My Own Monster

Obtaining a body was much easier than Madie thought it would have been. A few thousand dollars to a coroner and she was loading the corpse of a thirty-two-year-old male in the back of an ice truck. His end was somewhat sad, but Madie didn’t care much about that. All she cared about was that she got the body. It was slated for cremation. Whoever received the urn would never know that the pile of ash within it was not who, or what, they thought it was.

It was important that the corpse was freshly. This guy wasn’t even dead for a full forty-eight hours, and he was kept in a controlled environment that slowed the cell decomposition. Now, after unloading him from the truck, he was in her own environmentally controlled lab that would keep his body in prime condition for her experiments.

The first step was to hook him up. She cut the large “Y” pattern of stitches on his chest and opened his rib-cage so she could get to his heart.
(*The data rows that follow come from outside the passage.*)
(** The first taker of the only eligible job wins it in its idle phase. *)
Lemma winner_step p c i d :
  wf c → c !! i = Some d → idle_net (c_env p) = Up →
  field d "tag" ∈ c_tags p → field d "status" = IDLE →
  (∀ x, x ∈ c → field x "job_id" ≠ field d "job_id" → ¬ eligible p x) →
  advance p AtIdle c
  = Some (Returned (Ok (Some (job_of (updated (lease (c_worker p) (idle_now (c_env p))) d)))),
          <[i := updated (lease (c_worker p) (idle_now (c_env p))) d]> c).
Proof.
  intros Hwf Hi Hup Ht Hs Hsole. unfold advance.
  rewrite _try_acquire_idle_job_eq.
  rewrite _find_one_and_update_run, Hup; [|done|apply assignable_lease].
  rewrite (sole_match _ c i d); try done.
  - by apply matches_idle.
  - intros x Hx Hne [Hxt Hxs]%matches_idle. apply (Hsole x Hx Hne).
    split; [done|by left].
Qed.

(** Once the job is taken, the other caller finds nothing in either phase
    and the collection stays as the winner left it. *)
Lemma loser_step q c i d w t s s' c' :
  wf c → c !! i = Some d →
  idle_net (c_env q) = Up → stale_net (c_env q) = Up →
  stale_now_q (c_env q) - HEARTBEAT_TIMEOUT ≤ t →
  (∀ x, x ∈ c → field x "job_id" ≠ field d "job_id" → ¬ eligible q x) →
  advance q s (<[i := updated (lease w t) d]> c) = Some (s', c') →
  c' = <[i := updated (lease w t) d]> c ∧
  (s = AtIdle ∧ s' = AtStale ∨ s = AtStale ∧ s' = Returned (Ok None)).
Proof.
  intros Hwf Hi Hup1 Hup2 Ht Hsole Hadv.
  pose proof (wf_insert _ _ _ _ Hwf Hi (assignable_lease w t)) as Hwf1.
  assert (∀ x, x ∈ <[i := updated (lease w t) d]> c →
               x = updated (lease w t) d ∨ ¬ eligible q x) as Helem.
  { intros x Hx. destruct (elem_of_replaced _ _ _ _ _ (proj1 Hwf) Hi Hx) as [->|[Hx' Hne]];
      [by left|right; by apply Hsole]. }
  assert (field (updated (lease w t) d) "status" = LOCKED) as Hs.
  { unfold field. by rewrite (updated_set _ _ "status" LOCKED). }
  assert (updated (lease w t) d !! "worker_heartbeat" = Some (VDate t)) as Hh.
  { by apply updated_set. }
  destruct s as [| |o]; [| |done]; injection Hadv as <- <-.
  - rewrite _try_acquire_idle_job_eq.
    rewrite _find_one_and_update_run, Hup1; [|done|apply assignable_lease].
    assert (Server.first_match [("tag", In (c_tags q)); ("status", Eq IDLE)]
              (<[i := updated (lease w t) d]> c) = None) as ->.
    { apply first_match_None. intros x Hx [Hxt Hxs]%matches_idle.
      destruct (Helem x Hx) as [->|Hn].
      - rewrite Hs in Hxs. discriminate.
      - apply Hn. split; [done|by left]. }
    simpl. auto.
  - rewrite _try_reacquire_locked_job_eq.
    rewrite _find_one_and_update_run, Hup2; [|done|apply assignable_lease].
    assert (Server.first_match
              [("tag", In (c_tags q)); ("status", Eq LOCKED);
               ("worker_heartbeat", LtDate (stale_now_q (c_env q) - HEARTBEAT_TIMEOUT))]
              (<[i := updated (lease w t) d]> c) = None) as ->.
    { apply first_match_None. intros x Hx (Hxt & Hxs & h & Hxh & Hlt)%matches_stale.
      destruct (Helem x Hx) as [->|Hn].
      - rewrite Hh in Hxh. injection Hxh as <-. lia.
      - apply Hn. split; [done|]. right. eauto. }
    simpl. auto.
Qed.

Section OneJob.

Variables (a b : caller) (c0 : collection) (i : nat) (d : doc).

Hypothesis Hwf : wf c0.
Hypothesis Hi : c0 !! i = Some d.
Hypothesis Hidle : field d "status" = IDLE.
Hypothesis Htag_a : field d "tag" ∈ c_tags a.
Hypothesis Htag_b : field d "tag" ∈ c_tags b.
Hypothesis Hsole : ∀ x, x ∈ c0 → field x "job_id" ≠ field d "job_id" →
  ¬ eligible a x ∧ ¬ eligible b x.
Hypothesis Hup_a : idle_net (c_env a) = Up ∧ stale_net (c_env a) = Up.
Hypothesis Hup_b : idle_net (c_env b) = Up ∧ stale_net (c_env b) = Up.
Hypothesis Htime_a : stale_now_q (c_env b) - HEARTBEAT_TIMEOUT ≤ idle_now (c_env a).
Hypothesis Htime_b : stale_now_q (c_env a) - HEARTBEAT_TIMEOUT ≤ idle_now (c_env b).

(** Every configuration the race reaches: nobody has moved, or one caller
    has the job and the other has found nothing so far. *)
Lemma one_job_reach :
  ∀ cfg, rtc (race a b) (c0, AtIdle, AtIdle) cfg →
  cfg = (c0, AtIdle, AtIdle)
  ∨ (∃ sb, cfg = (<[i := taken_by a d]> c0,
                  Returned (Ok (Some (job_of (taken_by a d)))), sb)
           ∧ (sb = AtIdle ∨ sb = AtStale ∨ sb = Returned (Ok None)))
  ∨ (∃ sa, cfg = (<[i := taken_by b d]> c0, sa,
                  Returned (Ok (Some (job_of (taken_by b d)))))
           ∧ (sa = AtIdle ∨ sa = AtStale ∨ sa = Returned (Ok None))).
Proof.
  unfold taken_by. apply rtc_ind_r; [by left|]. intros y z Hyz Hstep IH.
  destruct IH as [->|[(sb & -> & Hsb)|(sa & -> & Hsa)]].
  - inversion Hstep as [c sa sb sa' c' Hadv|c sa sb sb' c' Hadv]; subst.
    + rewrite (winner_step a c0 i d) in Hadv; try done; [|apply Hup_a|].
      * injection Hadv as <- <-. right. left. eauto.
      * intros x Hx Hne. by apply Hsole.
    + rewrite (winner_step b c0 i d) in Hadv; try done; [|apply Hup_b|].
      * injection Hadv as <- <-. right. right. eauto.
      * intros x Hx Hne. by apply Hsole.
  - inversion Hstep as [c sa sb0 sa' c' Hadv|c sa sb0 sb' c' Hadv]; subst; [done|].
    apply loser_step in Hadv as [-> Hs]; try done; try apply Hup_b.
    + right. left. exists sb'. split; [done|]. destruct Hs as [[_ ->]|[_ ->]]; auto.
    + intros x Hx Hne. by apply Hsole.
  - inversion Hstep as [c sa0 sb sa' c' Hadv|c sa0 sb sb' c' Hadv]; subst; [|done].
    apply loser_step in Hadv as [-> Hs]; try done; try apply Hup_a.
    + right. right. exists sa'. split; [done|]. destruct Hs as [[_ ->]|[_ ->]]; auto.
    + intros x Hx Hne. by apply Hsole.
Qed.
She hooked up four leads, one into each chamber, then she attached the eight pints of A- blood she also bought from the coroner to the machine. She ran two more leads to the dead man’s lungs. She flipped a switch and the heart-lung machine hummed to life. It began pumping blood and oxygen into the corpse’s body. This was the first, crucial step. She had to stop the autolysis. Bodies begin to decay as soon as they die. Providing fresh blood and oxygen would help remove the toxins that began the decomposition process. She hoped the body was fresh enough that what little damage had occurred could be reversed.

With the body hooked up, all she had to do was wait. She wanted to begin tests right away, and was itching to inject the first serum now, but a glimpse at the clock showed that it was already four in the morning. She let logic win out against her eagerness. It would be best to let the body acclimate before starting any tests.


Madie kicked off her shoes when she got home from working a temporary waitress job. She was exhausted, physically, but her excitement triumphed and she hurried down the stairs to her patient. She entered the sealed lab she built in her basement to find her corpse looking a little more alive. The cold pallor had been replaced with a warmer hue. He could easily have been mistaken for an actual patient in the middle of an open-heart surgery.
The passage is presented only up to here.